Records from a data collection:
++++++
(* ===== verification/ServiceApi.v ===== *)
(** * What the node service uses of the Substrate client crates

    The types, accessors and calls of sc_service, sc_consensus_babe,
    sc_finality_grandpa and the other client crates that
    node/src/service.rs uses.  Types and side-effect-free accessors are the
    fields of [ServiceApi]; functions that build or start something are the
    calls [ServiceE].  Nothing is assumed about what a call returns.

    Each function that can fail has an error type of its own, which [?] converts
    to the [ServiceError] of the caller.

    [Arc::new] and [clone] of a shared object give another name of the same
    object: in the model an object is its name, so both are the identity. *)
From S2P Require Import Prelude Effects Rpc.

(** The generic parameters of the external types: the full or the light client. *)
Inductive mode := FullNode | LightNode.

(** The external functions that can fail. *)
Inductive Fallible :=
| FullPartsFn | LightPartsFn | GrandpaImportFn | BabeConfigFn | BabeImportFn
| ImportQueueFn | NetworkFn | TasksFn | BabeFn | VoterFn.

Class ServiceApi := {
  Url : Type; Role : Type; PoolOptions : Type; PrometheusRegistry : Type;
  SetConfig : Type; ChainSpecBox : Type; DatabaseConfig : Type;
  NetworkRest : Type; ConfigRest : Type; ServiceError : Type;
  TaskManager : Type; SpawnHandle : Type; KeystoreContainer : Type; Keystore : Type;
  OnDemand : Type; RemoteBlockchain : Type; InherentDataProviders : Type;
  Executor : Type; Proposer : Type; Worker : Type; Voter : Type;
  StatusSinks : Type; SystemRpcTx : Type; NetworkStarter : Type; RpcHandlers : Type;
  TelemetryNotifier : Type; TelemetryStream : Type; VotingRule : Type;
  SharedVoterState : Type; BabeConfig : Type; BabeLink : Type;
  DenyUnsafe : Type; SubscriptionExecutor : Type; BlockAnnounceBuilder : Type;
  Client : mode -> Type; Backend : mode -> Type; SelectChain : mode -> Type;
  Pool : mode -> Type; GrandpaBlockImport : mode -> Type; LinkHalf : mode -> Type;
  BabeBlockImport : mode -> Type; ImportQueue : mode -> Type; Network : mode -> Type;

  (** [matches!(role, Role::Light)] and [Role::is_authority] *)
  is_light : Role -> bool;
  is_authority : Role -> bool;
  (** [ServiceError::Other] *)
  Other : string -> ServiceError;
  (** the error type of each external function, which [?] converts to a
      [ServiceError] *)
  CallError : Fallible -> Type;
  from_call_error {f} : CallError f -> ServiceError;
  spawn_handle : TaskManager -> SpawnHandle;
  sync_keystore : KeystoreContainer -> Keystore;
  remote_blockchain : Backend LightNode -> RemoteBlockchain;
  executor {m} : Client m -> Executor;
  on_connect_stream : TelemetryNotifier -> TelemetryStream;
  grandpa_peers_set_config : SetConfig;
  default_voting_rule : VotingRule;
  empty_voter_state : SharedVoterState;
  rpc_api :: RpcApi (Client FullNode) (Pool FullNode) DenyUnsafe;
}.

Section Calls.
Context {api : ServiceApi}.

#[export] Instance service_error_from f : From (CallError f) ServiceError := from_call_error.

(** The fields of [sc_service::Configuration] the code reads or writes. *)
Record NetworkConfiguration := {
  node_name : string;
  extra_sets : list SetConfig;
  network_rest : NetworkRest;
}.

Record Configuration := {
  role : Role;
  keystore_remote : option Url;
  transaction_pool : PoolOptions;
  prometheus_registry : option PrometheusRegistry;
  network : NetworkConfiguration;
  chain_spec : ChainSpecBox;
  database : DatabaseConfig;
  force_authoring : bool;
  disable_grandpa : bool;
  offchain_worker_enabled : bool;
  config_rest : ConfigRest;
}.

(** Who may author blocks, from the node's runtime version:
    [sp_consensus::CanAuthorWithNativeVersion] or [NeverCanAuthor]. *)
Inductive CanAuthorWith :=
| CanAuthorWithNativeVersion (e : Executor)
| NeverCanAuthor.

Record BuildNetworkParams (m : mode) := {
  np_config : Configuration;
  np_client : Client m;
  np_transaction_pool : Pool m;
  np_spawn_handle : SpawnHandle;
  np_import_queue : ImportQueue m;
  np_on_demand : option OnDemand;
  np_block_announce_validator_builder : option BlockAnnounceBuilder;
}.

(** The type the RPC builder returns: the light client registers nothing. *)
Definition RpcExtension (m : mode) : Type :=
  match m with FullNode => IoHandler | LightNode => unit end.

Record SpawnTasksParams (m : mode) := {
  st_network : Network m;
  st_client : Client m;
  st_keystore : Keystore;
  st_task_manager : TaskManager;
  st_transaction_pool : Pool m;
  st_rpc_extensions_builder : DenyUnsafe -> SubscriptionExecutor -> RpcExtension m;
  st_on_demand : option OnDemand;
  st_remote_blockchain : option RemoteBlockchain;
  st_backend : Backend m;
  st_network_status_sinks : StatusSinks;
  st_system_rpc_tx : SystemRpcTx;
  st_config : Configuration;
}.

Record BabeParams := {
  bp_keystore : Keystore;
  bp_client : Client FullNode;
  bp_select_chain : SelectChain FullNode;
  bp_env : Proposer;
  bp_block_import : BabeBlockImport FullNode;
  bp_sync_oracle : Network FullNode;
  bp_inherent_data_providers : InherentDataProviders;
  bp_force_authoring : bool;
  bp_backoff_authoring_blocks : option unit;
  bp_babe_link : BabeLink;
  bp_can_author_with : CanAuthorWith;
}.

Record GrandpaConfig := {
  gc_gossip_duration_millis : Z;
  gc_justification_period : Z;
  gc_name : option string;
  gc_observer_enabled : bool;
  gc_keystore : option Keystore;
  gc_is_authority : bool;
}.

Record GrandpaParams := {
  gp_config : GrandpaConfig;
  gp_link : LinkHalf FullNode;
  gp_network : Network FullNode;
  gp_telemetry_on_connect : option TelemetryStream;
  gp_voting_rule : VotingRule;
  gp_prometheus_registry : option PrometheusRegistry;
  gp_shared_voter_state : SharedVoterState;
}.

(** A task handed to [spawn_essential_handle().spawn_blocking]. *)
Inductive Task := BabeTask (w : Worker) | GrandpaTask (v : Voter).

Inductive ServiceE : Type -> Type :=
| NewFullParts (config : Configuration) :
    ServiceE (result (CallError FullPartsFn)
      (Client FullNode * Backend FullNode * KeystoreContainer * TaskManager))
| NewLightParts (config : Configuration) :
    ServiceE (result (CallError LightPartsFn)
      (Client LightNode * Backend LightNode * KeystoreContainer * TaskManager * OnDemand))
| LongestChainNew {m} (backend : Backend m) : ServiceE (SelectChain m)
| InherentDataProvidersNew : ServiceE InherentDataProviders
| BasicPoolNewFull (options : PoolOptions) (is_validator : bool)
    (prometheus : option PrometheusRegistry) (spawner : SpawnHandle)
    (client : Client FullNode) : ServiceE (Pool FullNode)
| BasicPoolNewLight (options : PoolOptions) (prometheus : option PrometheusRegistry)
    (spawner : SpawnHandle) (client : Client LightNode) (fetcher : OnDemand) :
    ServiceE (Pool LightNode)
| GrandpaBlockImportNew {m} (client genesis_authorities_provider : Client m)
    (select_chain : SelectChain m) :
    ServiceE (result (CallError GrandpaImportFn) (GrandpaBlockImport m * LinkHalf m))
| BabeConfigGetOrCompute {m} (client : Client m) :
    ServiceE (result (CallError BabeConfigFn) BabeConfig)
| BabeBlockImportNew {m} (config : BabeConfig) (wrapped : GrandpaBlockImport m)
    (client : Client m) :
    ServiceE (result (CallError BabeImportFn) (BabeBlockImport m * BabeLink))
| BabeImportQueue {m} (link : BabeLink) (block_import : BabeBlockImport m)
    (justification_import : option (GrandpaBlockImport m)) (client : Client m)
    (select_chain : SelectChain m) (providers : InherentDataProviders)
    (spawner : SpawnHandle) (prometheus : option PrometheusRegistry)
    (can_author_with : CanAuthorWith) :
    ServiceE (result (CallError ImportQueueFn) (ImportQueue m))
| BuildNetwork {m} (params : BuildNetworkParams m) :
    ServiceE (result (CallError NetworkFn)
      (Network m * StatusSinks * SystemRpcTx * NetworkStarter))
| BuildOffchainWorkers {m} (config : Configuration) (backend : Backend m)
    (spawner : SpawnHandle) (client : Client m) (network : Network m) : ServiceE unit
| SpawnTasks {m} (params : SpawnTasksParams m) :
    ServiceE (result (CallError TasksFn) (RpcHandlers * option TelemetryNotifier))
| ProposerFactoryNew (spawner : SpawnHandle) (client : Client FullNode)
    (pool : Pool FullNode) (prometheus : option PrometheusRegistry) : ServiceE Proposer
| StartBabe (params : BabeParams) : ServiceE (result (CallError BabeFn) Worker)
| RunGrandpaVoter (params : GrandpaParams) : ServiceE (result (CallError VoterFn) Voter)
| SpawnEssentialBlocking (manager : TaskManager) (name : string) (task : Task) : ServiceE unit
| StartNetwork (starter : NetworkStarter) : ServiceE unit.

(** The names of the calls, for statements about their order. *)
Inductive ServiceStep :=
| NewParts (m : mode) | MakeSelectChain | MakeInherentDataProviders | MakePool
| MakeGrandpaBlockImport | MakeBabeConfig | MakeBabeBlockImport | MakeImportQueue
| MakeNetwork | MakeOffchainWorkers | MakeTasks | MakeProposer | MakeBabeWorker
| MakeGrandpaVoter | SpawnEssential (name : string) | GoOnline.

#[export] Instance service_labels : Labels ServiceE ServiceStep := fun X e =>
  match e with
  | NewFullParts _ => NewParts FullNode
  | NewLightParts _ => NewParts LightNode
  | LongestChainNew _ => MakeSelectChain
  | InherentDataProvidersNew => MakeInherentDataProviders
  | BasicPoolNewFull _ _ _ _ _ => MakePool
  | BasicPoolNewLight _ _ _ _ _ => MakePool
  | GrandpaBlockImportNew _ _ _ => MakeGrandpaBlockImport
  | BabeConfigGetOrCompute _ => MakeBabeConfig
  | BabeBlockImportNew _ _ _ => MakeBabeBlockImport
  | BabeImportQueue _ _ _ _ _ _ _ _ _ => MakeImportQueue
  | BuildNetwork _ => MakeNetwork
  | BuildOffchainWorkers _ _ _ _ _ => MakeOffchainWorkers
  | SpawnTasks _ => MakeTasks
  | ProposerFactoryNew _ _ _ _ => MakeProposer
  | StartBabe _ => MakeBabeWorker
  | RunGrandpaVoter _ => MakeGrandpaVoter
  | SpawnEssentialBlocking _ name _ => SpawnEssential name
  | StartNetwork _ => GoOnline
  end.

#[export] Instance service_failure : Failure ServiceE ServiceError := fun X e =>
  match e in ServiceE X return X -> option ServiceError with
  | NewFullParts _ => failure_of
  | NewLightParts _ => failure_of
  | GrandpaBlockImportNew _ _ _ => failure_of
  | BabeConfigGetOrCompute _ => failure_of
  | BabeBlockImportNew _ _ _ => failure_of
  | BabeImportQueue _ _ _ _ _ _ _ _ _ => failure_of
  | BuildNetwork _ => failure_of
  | SpawnTasks _ => failure_of
  | StartBabe _ => failure_of
  | RunGrandpaVoter _ => failure_of
  | _ => fun _ => None
  end.
End Calls.

Arguments np_config {api m} _. Arguments np_client {api m} _.
Arguments np_transaction_pool {api m} _. Arguments np_spawn_handle {api m} _.
Arguments np_import_queue {api m} _. Arguments np_on_demand {api m} _.
Arguments np_block_announce_validator_builder {api m} _.
Arguments st_network {api m} _. Arguments st_client {api m} _.
Arguments st_keystore {api m} _. Arguments st_task_manager {api m} _.
Arguments st_transaction_pool {api m} _. Arguments st_rpc_extensions_builder {api m} _.
Arguments st_on_demand {api m} _. Arguments st_remote_blockchain {api m} _.
Arguments st_backend {api m} _. Arguments st_network_status_sinks {api m} _.
Arguments st_system_rpc_tx {api m} _. Arguments st_config {api m} _.

#[export] Instance mode_eq_dec : EqDecision mode.
Proof. solve_decision. Defined.
#[export] Instance service_step_eq_dec : EqDecision ServiceStep.
Proof. solve_decision. Defined.
(* ===== verification/RuntimeParams.v ===== *)
(** * The runtime's parameters: the [parameter_types!] blocks of
    runtime/src/lib.rs

    One definition per parameter, under its own name in the module [params].
    Integer parameters are evaluated at the width of their declared type;
    parameters computed by functions of Substrate crates are definitions over
    [SpArithmetic] and [FrameLimits], which state what those functions are
    documented to do. *)
From S2P Require Import Prelude Constants.
Import currency time.

(** ** sp_arithmetic: fixed-point fractions *)
Class SpArithmetic := {
  Perbill : Type;
  Permill : Type;
  Percent : Type;
  Perbill_from_percent : Z -> Perbill;
  Permill_from_percent : Z -> Permill;
  Percent_from_percent : Z -> Percent;
  Perbill_from_rational_approximation : Z -> Z -> Perbill;
  (** [perbill * (x : u64)] *)
  Perbill_mul : Perbill -> Z -> Z;
  (** the number of billionths *)
  Perbill_parts : Perbill -> Z;
}.

(** A percentage above a hundred saturates, and a product is off by less than one. *)
Class SpArithmeticLaws (sp : SpArithmetic) : Prop := {
  Perbill_from_percent_parts x :
    0 <= x -> Perbill_parts (Perbill_from_percent x) = Z.min x 100 * 10 ^ 7;
  Perbill_mul_parts p x :
    in_range W64 x -> Z.abs (Perbill_parts p * x - 10 ^ 9 * Perbill_mul p x) < 10 ^ 9;
}.

(** ** frame_system::limits and frame_support::weights *)
Class FrameLimits (sp : SpArithmetic) := {
  BlockWeights : Type;
  BlockLength : Type;
  with_sensible_defaults : Z -> Perbill -> BlockWeights;
  max_with_normal_ratio : Z -> Perbill -> BlockLength;
  max_block : BlockWeights -> Z;
  (** [weights.get(DispatchClass::Normal).max_extrinsic] *)
  normal_max_extrinsic : BlockWeights -> option Z;
  WEIGHT_PER_SECOND : Z;
  BlockExecutionWeight : Z;
}.

(** The sensible defaults keep the block weight they are given, and limit
    normal extrinsics to less than it. *)
Class FrameLimitsLaws {sp} (limits : FrameLimits sp) : Prop := {
  max_block_defaults w r : max_block (with_sensible_defaults w r) = w;
  normal_max_extrinsic_defaults w r :
    in_range W64 w ->
    exists m, normal_max_extrinsic (with_sensible_defaults w r) = Some m /\ 0 <= m <= w;
  WEIGHT_PER_SECOND_range : 0 < WEIGHT_PER_SECOND <= max_value W64 / 2;
  BlockExecutionWeight_range : in_range W64 BlockExecutionWeight;
}.

(** The input of [pallet_staking_reward_curve::build!], in parts per million;
    the macro computes the curve from it. *)
Record RewardCurveInput := {
  min_inflation : Z;
  max_inflation : Z;
  ideal_stake : Z;
  falloff : Z;
  max_piece_count : Z;
  test_precision : Z;
}.

Definition REWARD_CURVE : RewardCurveInput := {|
  min_inflation := 25000;
  max_inflation := 100000;
  ideal_stake := 500000;
  falloff := 50000;
  max_piece_count := 40;
  test_precision := 5000 |}.

Module params.
(** *** frame_system *)
Definition BlockHashCount : Z := const! (checked BlockNumber 2400).
Definition SS58Prefix : Z := const! (checked W8 42).

(** *** pallet_babe *)
Definition EpochDuration : Z := as_ W64 EPOCH_DURATION_IN_BLOCKS.
Definition ExpectedBlockTime : Z := MILLISECS_PER_BLOCK.
Definition ReportLongevity : Z := const! (checked W64 0).

(** *** pallet_staking *)
Definition SessionsPerEra : Z := const! (checked W32 3).
Definition BondingDuration : Z := const! (checked W32 4).
Definition SlashDeferDuration : Z := const! (checked W32 2).
Definition ElectionLookahead : Z := const! (checked_div BlockNumber EPOCH_DURATION_IN_BLOCKS 4).
Definition RewardCurve : RewardCurveInput := REWARD_CURVE.
Definition MaxNominatorRewardedPerValidator : Z := const! (checked W32 64).
Definition MaxIterations : Z := const! (checked W32 5).

(** *** pallet_collective *)
Definition CouncilMotionDuration : Z := const! (checked_mul BlockNumber 3 DAYS).
Definition CouncilMaxProposals : Z := const! (checked W32 100).
Definition CouncilMaxMembers : Z := const! (checked W32 100).
Definition TechnicalMotionDuration : Z := const! (checked_mul BlockNumber 3 DAYS).
Definition TechnicalMaxProposals : Z := const! (checked W32 100).
Definition TechnicalMaxMembers : Z := const! (checked W32 100).

(** *** pallet_elections_phragmen *)
Definition CandidacyBond : Z := const! (checked_mul Balance 1 DOLLARS).
Definition VotingBondBase : Z := const! (deposit 1 64).
Definition VotingBondFactor : Z := const! (deposit 0 32).
Definition TermDuration : Z := const! (checked_mul BlockNumber 24 HOURS).
Definition DesiredMembers : Z := const! (checked W32 19).
Definition DesiredRunnersUp : Z := const! (checked W32 19).
Definition ElectionsPhragmenModuleId : string := "phrelect".

(** [const_assert!(DesiredMembers::get() <= CouncilMaxMembers::get())]: the
    definition type-checks because the assertion holds. *)
Definition members_fit_council : (DesiredMembers <=? CouncilMaxMembers) = true := eq_refl.

(** *** pallet_treasury, pallet_bounties, pallet_tips *)
Definition TreasuryModuleId : string := "py/trsry".
Definition ProposalBondMinimum : Z := DOLLARS.
Definition SpendPeriod : Z := DAYS.
Definition BountyDepositBase : Z := DOLLARS.
Definition BountyDepositPayoutDelay : Z := DAYS.
Definition BountyUpdatePeriod : Z := const! (checked_mul BlockNumber 14 DAYS).
Definition BountyValueMinimum : Z := const! (checked_mul Balance 5 DOLLARS).
Definition TipCountdown : Z := DAYS.
Definition TipReportDepositBase : Z := DOLLARS.
Definition DataDepositPerByte : Z := CENTS.
Definition MaximumReasonLength : Z := const! (checked W32 16384).

(** *** pallet_authorship, pallet_balances, pallet_indices,
    pallet_transaction_payment *)
Definition UncleGenerations : Z := const! (checked BlockNumber 5).
Definition ExistentialDeposit : Z := const! (checked W128 500).
Definition MaxLocks : Z := const! (checked W32 50).
Definition IndexDeposit : Z := DOLLARS.
Definition TransactionByteFee : Z := const! (checked Balance 1).

(** *** pallet_multisig, pallet_recovery *)
Definition MultisigDepositBase : Z := const! (checked_mul Balance 500 MILLICENTS).
Definition MultisigDepositFactor : Z := const! (checked_mul Balance 100 MILLICENTS).
Definition MaxSignatories : Z := const! (checked W16 100).
Definition ConfigDepositBase : Z := const! (checked_mul Balance 10 CENTS).
Definition FriendDepositFactor : Z := CENTS.
Definition MaxFriends : Z := const! (checked W16 9).
Definition RecoveryDeposit : Z := const! (checked_mul Balance 10 CENTS).

(** *** pallet_proxy, pallet_scheduler, pallet_timestamp *)
Definition ProxyDepositBase : Z := const! (deposit 1 8).
Definition ProxyDepositFactor : Z := const! (deposit 0 33).
Definition MaxProxies : Z := const! (checked W16 32).
Definition AnnouncementDepositBase : Z := const! (deposit 1 8).
Definition AnnouncementDepositFactor : Z := const! (deposit 0 66).
Definition MaxPending : Z := const! (checked W16 32).
Definition MaxScheduledPerBlock : Z := const! (checked W32 50).
Definition MinimumPeriod : Z := const! (checked_div W64 SLOT_DURATION 2).

Section External.
Context {sp : SpArithmetic} {limits : FrameLimits sp}.

(** [pub mod fee] of constants.rs *)
Definition NORMAL_DISPATCH_RATIO : Perbill := Perbill_from_percent 75.

(** The parameters declared without [const] are functions, evaluated each
    time they are read: [None] is a panic. *)
Definition BlockWeights_get : option BlockWeights :=
  w ← checked_mul W64 2 WEIGHT_PER_SECOND;
  Some (with_sensible_defaults w NORMAL_DISPATCH_RATIO).
Definition BlockLength_get : option BlockLength :=
  m ← checked_mul W32 5 1024; n ← checked_mul W32 m 1024;
  Some (max_with_normal_ratio n NORMAL_DISPATCH_RATIO).

Definition DisabledValidatorsThreshold : Perbill := Perbill_from_percent 17.
Definition MinSolutionScoreBump : Perbill := Perbill_from_rational_approximation 5 10000.
Definition StakingUnsignedPriority : Z :=
  Perbill_mul (Perbill_from_percent 90) (max_value W64).

Definition OffchainSolutionWeightLimit : option Z :=
  weights ← BlockWeights_get;
  max_extrinsic ← normal_max_extrinsic weights;
  Some (saturating_sub W64 max_extrinsic BlockExecutionWeight).

Definition ProposalBond : Permill := Permill_from_percent 5.
Definition Burn : Permill := Permill_from_percent 0.
Definition BountyCuratorDeposit : Permill := Permill_from_percent 50.
Definition TipFindersFee : Percent := Percent_from_percent 10.

Definition MaximumSchedulerWeight : option Z :=
  weights ← BlockWeights_get;
  Some (Perbill_mul (Perbill_from_percent 10) (max_block weights)).
End External.
End params.
Import params.

(** ** Theorems *)

(** storage deposits do not depend on how the storage is split up: the
    deposit for the items and bytes of two parts together is the sum of the
    deposits for the parts. *)
Theorem deposit_splits (i1 i2 b1 b2 d1 d2 : Z) :
  in_range W32 i1 -> in_range W32 i2 -> in_range W32 (i1 + i2) ->
  in_range W32 b1 -> in_range W32 b2 -> in_range W32 (b1 + b2) ->
  deposit i1 b1 = Some d1 -> deposit i2 b2 = Some d2 ->
  deposit (i1 + i2) (b1 + b2) = Some (d1 + d2).
Proof.
  intros. repeat match goal with
  | H : deposit _ _ = Some _ |- _ => rewrite deposit_eq in H by done; injection H as <-
  end.
  rewrite deposit_eq by done. f_equal. ring.
Qed.

Section Limits.
Context {sp : SpArithmetic} {splaws : SpArithmeticLaws sp}.
Context {limits : FrameLimits sp} {laws : FrameLimitsLaws limits}.

Lemma BlockWeights_get_eq :
  BlockWeights_get =
    Some (with_sensible_defaults (2 * WEIGHT_PER_SECOND) NORMAL_DISPATCH_RATIO) /\
  in_range W64 (2 * WEIGHT_PER_SECOND).
Proof.
  pose proof WEIGHT_PER_SECOND_range as Hw.
  change (max_value W64 / 2) with (2 ^ 63 - 1) in Hw.
  assert (in_range W64 (2 * WEIGHT_PER_SECOND)) by range.
  unfold BlockWeights_get, checked_mul. by rewrite checked_in_range.
Qed.

(** reading the off-chain solution weight limit never panics, although it
    unwraps an optional limit, and the limit never exceeds what a normal
    extrinsic may weigh nor the whole block. *)
Theorem OffchainSolutionWeightLimit_defined :
  exists w limit max_extrinsic,
    BlockWeights_get = Some w /\ normal_max_extrinsic w = Some max_extrinsic /\
    OffchainSolutionWeightLimit = Some limit /\
    0 <= limit <= max_extrinsic /\ max_extrinsic <= max_block w.
Proof.
  destruct BlockWeights_get_eq as [Hw Hr].
  destruct (normal_max_extrinsic_defaults _ NORMAL_DISPATCH_RATIO Hr) as (m & Hm & Hle).
  eexists _, _, m. unfold OffchainSolutionWeightLimit. rewrite Hw. cbn. rewrite Hm. cbn.
  rewrite max_block_defaults. split; [done|]. split; [done|]. split; [done|].
  pose proof BlockExecutionWeight_range as [Hb _]. split; [|lia].
  apply saturating_sub_le; lia.
Qed.

(** the scheduler may use a tenth of a block, up to the rounding of one
    unit of weight, and never more than the block. *)
Theorem MaximumSchedulerWeight_tenth :
  exists w s, BlockWeights_get = Some w /\ MaximumSchedulerWeight = Some s /\
    Z.abs (max_block w - 10 * s) < 10 /\ s <= max_block w.
Proof.
  destruct BlockWeights_get_eq as [Hw Hr]. unfold MaximumSchedulerWeight. rewrite Hw.
  cbn. eexists _, _. split; [done|]. split; [done|]. rewrite max_block_defaults.
  pose proof (Perbill_mul_parts (Perbill_from_percent 10) _ Hr) as H.
  rewrite Perbill_from_percent_parts in H by lia. unfold in_range in Hr.
  pose proof WEIGHT_PER_SECOND_range. lia.
Qed.

(** the priority of unsigned staking transactions is nine tenths of the
    largest priority, within one, and leaves room above it. *)
Theorem StakingUnsignedPriority_bounds :
  Z.abs (9 * max_value W64 - 10 * StakingUnsignedPriority) < 10 /\
  0 < StakingUnsignedPriority < max_value W64.
Proof.
  unfold StakingUnsignedPriority.
  assert (Hr : in_range W64 (max_value W64)) by range.
  pose proof (Perbill_mul_parts (Perbill_from_percent 90) _ Hr) as H.
  rewrite Perbill_from_percent_parts in H by lia.
  unfold max_value, modulus in *. cbn [bits] in *. lia.
Qed.
End Limits.

(** the staking timeline, in milliseconds of expected block time: a session
    is an hour, an era three, slashes are deferred for six and funds bonded
    for twelve hours; slashes take effect before the funds they hit unbond, and
    elections open in the last quarter of the last session of an era. *)
Theorem staking_timeline :
  let session := EpochDuration * ExpectedBlockTime in
  let era := SessionsPerEra * session in
  let hour := 60 * 60 * 1000 in
  session = hour /\ era = 3 * hour /\
  SlashDeferDuration * era = 6 * hour /\ BondingDuration * era = 12 * hour /\
  SlashDeferDuration < BondingDuration /\
  4 * ElectionLookahead = EpochDuration /\
  2 * MinimumPeriod = ExpectedBlockTime.
Proof. vm_compute. intuition discriminate. Qed.

Lemma deposit_splits_witness :
  deposit (1 + 0) (8 + 33) = Some (ProxyDepositBase + ProxyDepositFactor).
Proof. apply (deposit_splits 1 0 8 33); try range; reflexivity. Defined.

(** ** A concrete instance *)
#[export] Instance demo_perbill : SpArithmetic := {|
  Perbill := Z; Permill := Z; Percent := Z;
  Perbill_from_percent x := Z.min x 100 * 10 ^ 7;
  Permill_from_percent x := Z.min x 100 * 10 ^ 4;
  Percent_from_percent x := Z.min x 100;
  Perbill_from_rational_approximation p q := p * 10 ^ 9 / q;
  Perbill_mul p x := p * x / 10 ^ 9;
  Perbill_parts p := p |}.

#[export] Instance demo_perbill_laws : SpArithmeticLaws demo_perbill.
Proof.
  split; [done|]. intros p x _. cbn.
  pose proof (Z.mod_pos_bound (p * x) (10 ^ 9) eq_refl).
  pose proof (Z.div_mod (p * x) (10 ^ 9) ltac:(done)). lia.
Qed.

#[export] Instance demo_limits : FrameLimits demo_perbill := {|
  BlockWeights := Z * Z; BlockLength := Z * Z;
  with_sensible_defaults w r := (w, r); max_with_normal_ratio m r := (m, r);
  max_block := fst; normal_max_extrinsic w := Some (w.1 / 2);
  WEIGHT_PER_SECOND := 10 ^ 12; BlockExecutionWeight := 5 * 10 ^ 9 |}.

#[export] Instance demo_limits_laws : FrameLimitsLaws demo_limits.
Proof.
  split.
  - done.
  - intros w r [? ?]. exists (w / 2). split; [done|].
    pose proof (Z.mod_pos_bound w 2 eq_refl). pose proof (Z.div_mod w 2 ltac:(done)). lia.
  - vm_compute. intuition discriminate.
  - vm_compute. intuition discriminate.
Qed.

Lemma OffchainSolutionWeightLimit_defined_witness :
  exists limit, OffchainSolutionWeightLimit = Some limit /\ 0 <= limit.
Proof.
  destruct OffchainSolutionWeightLimit_defined as (w & limit & m & _ & _ & H & [Hl _] & _).
  exists limit. split; [exact H|exact Hl].
Defined.

Lemma MaximumSchedulerWeight_tenth_witness :
  exists w s, MaximumSchedulerWeight = Some s /\ s <= max_block w.
Proof.
  destruct MaximumSchedulerWeight_tenth as (w & s & _ & H & _ & Hle).
  exists w, s. split; [exact H|exact Hle].
Defined.

Lemma StakingUnsignedPriority_bounds_witness :
  0 < StakingUnsignedPriority (sp := demo_perbill) < max_value W64.
Proof. exact (proj2 StakingUnsignedPriority_bounds). Defined.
++++++
Exercise description -> Could you reproduce, exactly, every line above from the line with "bp_sync_oracle : Network FullNode;" to the line with "gp_voting_rule : VotingRule;", and no other line? Both ends count.

Exercise result ->
  bp_sync_oracle : Network FullNode;
  bp_inherent_data_providers : InherentDataProviders;
  bp_force_authoring : bool;
  bp_backoff_authoring_blocks : option unit;
  bp_babe_link : BabeLink;
  bp_can_author_with : CanAuthorWith;
}.

Record GrandpaConfig := {
  gc_gossip_duration_millis : Z;
  gc_justification_period : Z;
  gc_name : option string;
  gc_observer_enabled : bool;
  gc_keystore : option Keystore;
  gc_is_authority : bool;
}.

Record GrandpaParams := {
  gp_config : GrandpaConfig;
  gp_link : LinkHalf FullNode;
  gp_network : Network FullNode;
  gp_telemetry_on_connect : option TelemetryStream;
  gp_voting_rule : VotingRule;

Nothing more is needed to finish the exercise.